Assignment: Give the lines of the material verbatim, from the first line to the line with "0) = bufferState", including both.

--------------------

Lemma width_limit_forces_break_witness :
  pr "2" (bufferState (withMaxWidth 3 compact) "{1" 2 0)
    = write "2" (observeIndent (write nl (bufferState (withMaxWidth 3 compact) "{1" 2 0))) /\
  checkWidth "2" (bufferState compact "{1" 2 0) = bufferState compact "{1" 2 0 /\
  after "," (bufferState (withMaxWidth 3 compact) "{1" 2 0)
    = write nl (write "," (bufferState (withMaxWidth 3 compact) "{1" 2 0)).
Proof.
  split; [|split].
  - apply (width_limit_forces_break (bufferState (withMaxWidth 3 compact) "{1" 2 0) "2");
      reflexivity.
  - apply (width_limit_forces_break (bufferState compact "{1" 2 0) "2"). vm_compute; discriminate.
  - apply (width_limit_forces_break (bufferState (withMaxWidth 3 compact) "{1" 2 0) ",");
      [vm_compute; discriminate | reflexivity | reflexivity | reflexivity].
Defined.

(** C7, the claim as stated fails: with MaxWidth 5 in compact mode the comma
    after the first element of [[1, 2]] is emitted at column 4, where
    column plus length reaches the limit, and no newline is written before
    it; the newline follows it. *)
Lemma separator_not_preceded_by_break :
  @Sprint builtinFmt heap12 10 (withMaxWidth 5 compact) slice12
    = Some ("[]{1," +:+ nl +:+ "2}") /\
  reachesWidth (bufferState (withMaxWidth 5 compact) "[]{1" 4 0) (len ",") = true /\
  w (after "," (bufferState (withMaxWidth 5 compact) "[]{1" 4 0)) = "[]{1," +:+ nl.
Proof. split; [|split]; vm_compute; reflexivity. Qed.

(** C5 (amended). For every pointer that is not cycle-detected, the output
    is the marker [&] followed by the rendering of the referent at the same
    depth as the pointer: [printSameDepth] calls itself on the referent, not
    [print], so the depth counter is not incremented between the pointer and
    its referent; it is incremented once, by [print], for the pointer value
    as a whole. *)
Theorem pointer_marker_then_referent_same_depth {W : Type} `{Writer W} `{Fmt}
    (h : Heap) (fuel : nat) (t : TypeName) (a : addr) (s : state W) :
  key (VPointer t a) ∉ seen s ->
  printSameDepth h (S fuel) (VPointer t a) s =
    deferred (printSameDepth h fuel (Elem h (VPointer t a))
                (pr "&" (set_seen (fun m => {[key (VPointer t a)]} ∪ m) s)))
             (set_seen (fun m => m ∖ {[key (VPointer t a)]})) /\
  depth (pr "&" (set_seen (fun m => {[key (VPointer t a)]} ∪ m) s)) = depth s /\
  print h (S fuel) (VPointer t a) s = deeper (printSameDepth h (S fuel) (VPointer t a)) s.
Proof.
  intros Hk. split; [|split; [|done]].
  - simpl. unfold printSameDepthBody, cycleCheck. simpl.
    by rewrite bool_decide_eq_false_2.
  - by destruct (pr_frame "&" (set_seen (fun m => {[key (VPointer t a)]} ∪ m) s))
      as (_ & -> & _).
Qed.

Lemma pointer_marker_then_referent_same_depth_witness :
  (key ptr5 ∉ seen (bufferState (withMaxDepth 1 compact) EmptyString 0 1)) /\
  w (stateOf (@printSameDepth _ _ builtinFmt heapPtr 5 ptr5
                (bufferState (withMaxDepth 1 compact) EmptyString 0 1))) = "&5".
Proof.
  split; [apply not_elem_of_empty|].
  rewrite (proj1 (@pointer_marker_then_referent_same_depth _ _ builtinFmt heapPtr 4
                    (builtin "*int") 1%N
                    (bufferState (withMaxDepth 1 compact) EmptyString 0 1)
                    (not_elem_of_empty _))).
  vm_compute. reflexivity.
Defined.

(** C5, the claim as stated fails: at MaxDepth 1 the slice [[]*int{p}] with
    [*p = 5] prints the referent, which stands at the depth of the pointer;
    were the depth incremented for the referent it would be pruned.  In
    expanded mode the elements of a slice behind a pointer are indented by
    one unit, not two. *)
Lemma referent_not_one_deeper :
  @Sprint builtinFmt heapPtr 10 (withMaxDepth 1 compact) slicePtr5 = Some "[]{&5}" /\
  w (stateOf (@printSameDepth _ _ builtinFmt heapPtr 5 ptr5
                (bufferState (withMaxDepth 1 compact) EmptyString 0 1))) = "&5" /\
  w (stateOf (@pointerOneDeeper _ _ builtinFmt heapPtr 5 ptr5
                (bufferState (withMaxDepth 1 compact) EmptyString 0 1))) = "&<maxdepth>" /\
  @Sprint builtinFmt heapPtr 10 zeroFormatter ptrSlice
    = Some ("&[]{" +:+ nl +:+ "    2," +:+ nl +:+ "    3," +:+ nl +:+ "    4," +:+ nl
            +:+ "}" +:+ nl).
Proof. repeat split; vm_compute; reflexivity. Qed.
Lemma X11_witness :
  pages_of_chapter all_images_env
    (JDict [("groups", JDict [("2", JStr "/b"); ("1", JStr "")])]) start
  = (Ok (Some (two_pages, 2)),
     {| fs := ∅;
        trace := [EPrint Stderr GroupOneNotFound;
                  EPrint Stdout (UsingFirstGroup "2")] ++
                 page_list_fetched (JStr "/b")
                   [JStr "https://img/1"; JStr "https://img/2"] |}) /\
  pages_of_chapter all_images_env
    (JDict [("groups", JDict [("1", JStr "")])]) start
  = (Ok (Some (two_pages, 2)),
     {| fs := ∅;
        trace := [EPrint Stderr GroupOneNotFound;
                  EPrint Stdout (UsingFirstGroup "1")] ++
                 page_list_fetched (JStr "")
                   [JStr "https://img/1"; JStr "https://img/2"] |}).
Proof.
  split.
  - apply (proj2 (X11_empty_primary_group all_images_env
                    (JDict [("groups",
                             JDict [("2", JStr "/b"); ("1", JStr "")])])
                    "2" (JStr "/b") [("1", JStr "")] (JStr "")
                    eq_refl eq_refl eq_refl)
             two_pages [JStr "https://img/1"; JStr "https://img/2"] start).
    + intros t m. reflexivity.
    + intros t. eexists. split_and!; reflexivity.
    + by left.
    + done.
  - apply (proj2 (X11_empty_primary_group all_images_env
                    (JDict [("groups", JDict [("1", JStr "")])])
                    "1" (JStr "") [] (JStr "")
                    eq_refl eq_refl eq_refl)
             two_pages [JStr "https://img/1"; JStr "https://img/2"] start).
    + intros t m. reflexivity.
    + intros t. eexists. split_and!; reflexivity.
    + by left.
    + done.
Defined.

(** ** Names and paths *)

Lemma safe_char_not_space c : is_safe_char c = true -> isspace c = false.
Proof.
  destruct c as [[] [] [] [] [] [] [] []]; vm_compute; congruence.
Qed.

Lemma all_chars_filter p s : all_chars p (filter_chars p s) = true.
Proof.
  induction s as [|c s IH]; simpl; [done|].
  destruct (p c) eqn:Hp; simpl; [by rewrite Hp|done].
Qed.

Lemma filter_chars_id p s : all_chars p s = true -> filter_chars p s = s.
Proof.
  induction s as [|c s IH]; simpl; [done|].
  intros [Hc Hs]%andb_true_iff. rewrite Hc. by rewrite IH.
Qed.

Lemma rstrip_safe s : all_chars is_safe_char s = true -> rstrip s = s.
Proof.
  induction s as [|c s IH]; simpl; [done|].
  intros [Hc Hs]%andb_true_iff. rewrite (IH Hs).
  destruct s; [|done]. by rewrite (safe_char_not_space c Hc).
Qed.
(** * Segment normalisation and transcript serialisation

    A shallow embedding of [src/local_asr/transcribe_server.py]:
    [_build_segments], [_segments_to_srt] and [_segments_to_response].

    Python values are modelled as follows.
    - [float] is IEEE binary64: Rocq's primitive [float].
    - [int] is unbounded: [Z].
    - [str] is a sequence of Unicode code points: [list N].
    - [None] (and a key that [dict.get] does not find) is [None : option _].
    - a raised exception is the [Raise] branch of [result]. *)

From Stdlib Require Import ZArith NArith List String Ascii Bool Lia.
From Stdlib Require Import Floats.PrimFloat Floats.SpecFloat Floats.FloatOps.
From Stdlib Require Import Floats.FloatAxioms.
From Stdlib Require Import Uint63.
Import ListNotations.

Local Open Scope Z_scope.

(** ** Python strings *)

Module PyStr.

Definition pystr : Type := list N.

(** A literal whose characters are all ASCII, read as code points. *)
Definition lit (s : string) : pystr :=
  List.map N_of_ascii (list_ascii_of_string s).

Definition space : N := 32%N.
Definition newline : N := 10%N.

(** [str.isspace] on one code point: the characters CPython's
    [_PyUnicode_IsWhitespace] accepts. *)
Definition isspace (c : N) : bool :=
  (((9 <=? c) && (c <=? 13)) || ((28 <=? c) && (c <=? 32))
   || (c =? 133) || (c =? 160) || (c =? 5760)
   || ((8192 <=? c) && (c <=? 8202))
   || (c =? 8232) || (c =? 8233) || (c =? 8239) || (c =? 8287)
   || (c =? 12288))%N.

Fixpoint lstrip (s : pystr) : pystr :=
  match s with
  | [] => []
  | c :: s' => if isspace c then lstrip s' else s
  end.

Definition rstrip (s : pystr) : pystr := rev (lstrip (rev s)).

(** [s.strip()] with no argument. *)
Definition strip (s : pystr) : pystr := rstrip (lstrip s).

(** [sep.join(xs)]. *)
Definition join (sep : pystr) (xs : list pystr) : pystr :=
  match xs with
  | [] => []
  | x :: rest => x ++ List.concat (List.map (fun y => sep ++ y) rest)
  end.

(** Truthiness of a string: [bool(s)]. *)
Definition truthy (s : pystr) : bool :=
  match s with [] => false | _ :: _ => true end.

(** Decimal digits of a non-negative integer. *)
Fixpoint digits_of_uint (u : Decimal.uint) : pystr :=
  match u with
  | Decimal.Nil => []
  | Decimal.D0 u' => 48%N :: digits_of_uint u'
  | Decimal.D1 u' => 49%N :: digits_of_uint u'
  | Decimal.D2 u' => 50%N :: digits_of_uint u'
  | Decimal.D3 u' => 51%N :: digits_of_uint u'
  | Decimal.D4 u' => 52%N :: digits_of_uint u'
  | Decimal.D5 u' => 53%N :: digits_of_uint u'
  | Decimal.D6 u' => 54%N :: digits_of_uint u'
  | Decimal.D7 u' => 55%N :: digits_of_uint u'
  | Decimal.D8 u' => 56%N :: digits_of_uint u'
  | Decimal.D9 u' => 57%N :: digits_of_uint u'
  end.

Definition digits (n : Z) : pystr := digits_of_uint (N.to_uint (Z.to_N n)).

Definition zfill (width : nat) (s : pystr) : pystr :=
  repeat 48%N (width - List.length s) ++ s.

(** ["%0<width>d" % n]: the sign counts towards the width. *)
Definition fmt_0d (width : nat) (n : Z) : pystr :=
  if n <? 0 then 45%N :: zfill (width - 1) (digits (- n))
  else zfill width (digits n).

(** [str(n)] for an integer. *)
Definition str_of_int (n : Z) : pystr :=
  if n <? 0 then 45%N :: digits (- n) else digits n.

End PyStr.

Import PyStr.

(** ** Exceptions *)

Inductive exn : Type :=
| RuntimeError (msg : string)
| AttributeError
| ValueError
| OverflowError.

Inductive result (A : Type) : Type :=
| Return (a : A)
| Raise (e : exn).

Arguments Return {A} a.
Arguments Raise {A} e.

Definition bind {A B : Type} (m : result A) (k : A -> result B) : result B :=
  match m with
  | Return a => k a
  | Raise e => Raise e
  end.

Notation "x <- m ;; k" := (bind m (fun x => k))
  (at level 61, m at next level, right associativity).

(** A [for] loop whose body updates the loop state or raises. *)
Fixpoint for_each {S A : Type} (body : S -> A -> result S)
    (xs : list A) (st : S) : result S :=
  match xs with
  | [] => Return st
  | x :: xs' => st' <- body st x ;; for_each body xs' st'
  end.

(** [x or y] on optional strings: [x] when it is truthy, else [y]. *)
Definition py_or (x y : option pystr) : option pystr :=
  match x with
  | Some s => if truthy s then x else y
  | None => y
  end.

(** [v.strip()]: [None] has no such method. *)
Definition py_strip (v : option pystr) : result pystr :=
  match v with
  | Some s => Return (strip s)
  | None => Raise AttributeError
  end.

(** ** The data of [_build_segments] *)

(** One element of [result["chunks"]]: the keys ["timestamp"] (a pair whose
    components may be [None]) and ["text"], each read with [dict.get]. *)
Record chunk : Type := {
  chunk_timestamp : option (option float * option float);
  chunk_text : option pystr
}.

(** What [pipe] returns, as far as [_build_segments] reads it. *)
Record pipe_result : Type := {
  chunks : option (list chunk)
}.

(** One element of [items]: the keys ["id"], ["start"], ["end"], ["text"]. *)
Record item : Type := {
  item_id : Z;
  item_start : float;
  item_end : float;
  item_text : pystr
}.

(** The two messages of lines 37 and 72, as UTF-8 text. *)
Definition msg_no_segments : string :=
  "Không tìm thấy segments nào, có thể file quá ngắn hoặc không có tiếng.".

Definition msg_no_subtitles : string :=
  "Không tạo được phụ đề nào từ file đầu vào.".

(** The spec's names for the two failures. *)
Definition MissingUpstreamOutputError : exn := RuntimeError msg_no_segments.
Definition EmptyTranscriptError : exn := RuntimeError msg_no_subtitles.

(** [float(x)] applied to a float returns it unchanged. *)
Definition py_float (x : float) : float := x.

(** ** [_build_segments] *)

(** Lines 44-69: one iteration, on the loop state [(items, index)].
    [continue] leaves the state as it is. *)
Definition loop_body (st : list item * Z) (seg : chunk)
    : result (list item * Z) :=
  let '(items, index) := st in
  match chunk_timestamp seg with
  | None => Return st
  | Some (start_sec, end_sec) =>
      match start_sec with
      | None => Return st
      | Some start_sec =>
          let end_sec :=
            match end_sec with
            | None => (start_sec + 2.0)%float
            | Some e => e
            end in
          text <- py_strip (py_or (chunk_text seg) (Some [])) ;;
          if truthy text then
            Return (items ++ [ {| item_id := index;
                                  item_start := py_float start_sec;
                                  item_end := py_float end_sec;
                                  item_text := text |} ],
                    index + 1)
          else Return st
      end
  end.

(** Lines 40-74: the loop over the fragment collection and the final
    emptiness test (the spec's [normalize]). *)
Definition normalize (segments : list chunk) : result (list item) :=
  st <- for_each loop_body segments ([], 1) ;;
  let '(items, _) := st in
  match items with
  | [] => Raise (RuntimeError msg_no_subtitles)
  | _ :: _ => Return items
  end.

Section BuildSegments.

(** The recognition pipeline, an external collaborator: [pipe path] is the
    result that the call on line 32 returned. A call that raises is outside
    this model; lines 31-74 have no handler, so its exception would leave
    [_build_segments] unchanged. *)
Variable pipe : pystr -> pipe_result.

(** Lines 31-74. *)
Definition _build_segments (input_path : pystr) : result (list item) :=
  let result := pipe input_path in
  match chunks result with
  | None => Raise (RuntimeError msg_no_segments)
  | Some segments => normalize segments
  end.

End BuildSegments.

--------------------

Task response:
Lemma width_limit_forces_break_witness :
  pr "2" (bufferState (withMaxWidth 3 compact) "{1" 2 0)
    = write "2" (observeIndent (write nl (bufferState (withMaxWidth 3 compact) "{1" 2 0))) /\
  checkWidth "2" (bufferState compact "{1" 2 0) = bufferState compact "{1" 2 0 /\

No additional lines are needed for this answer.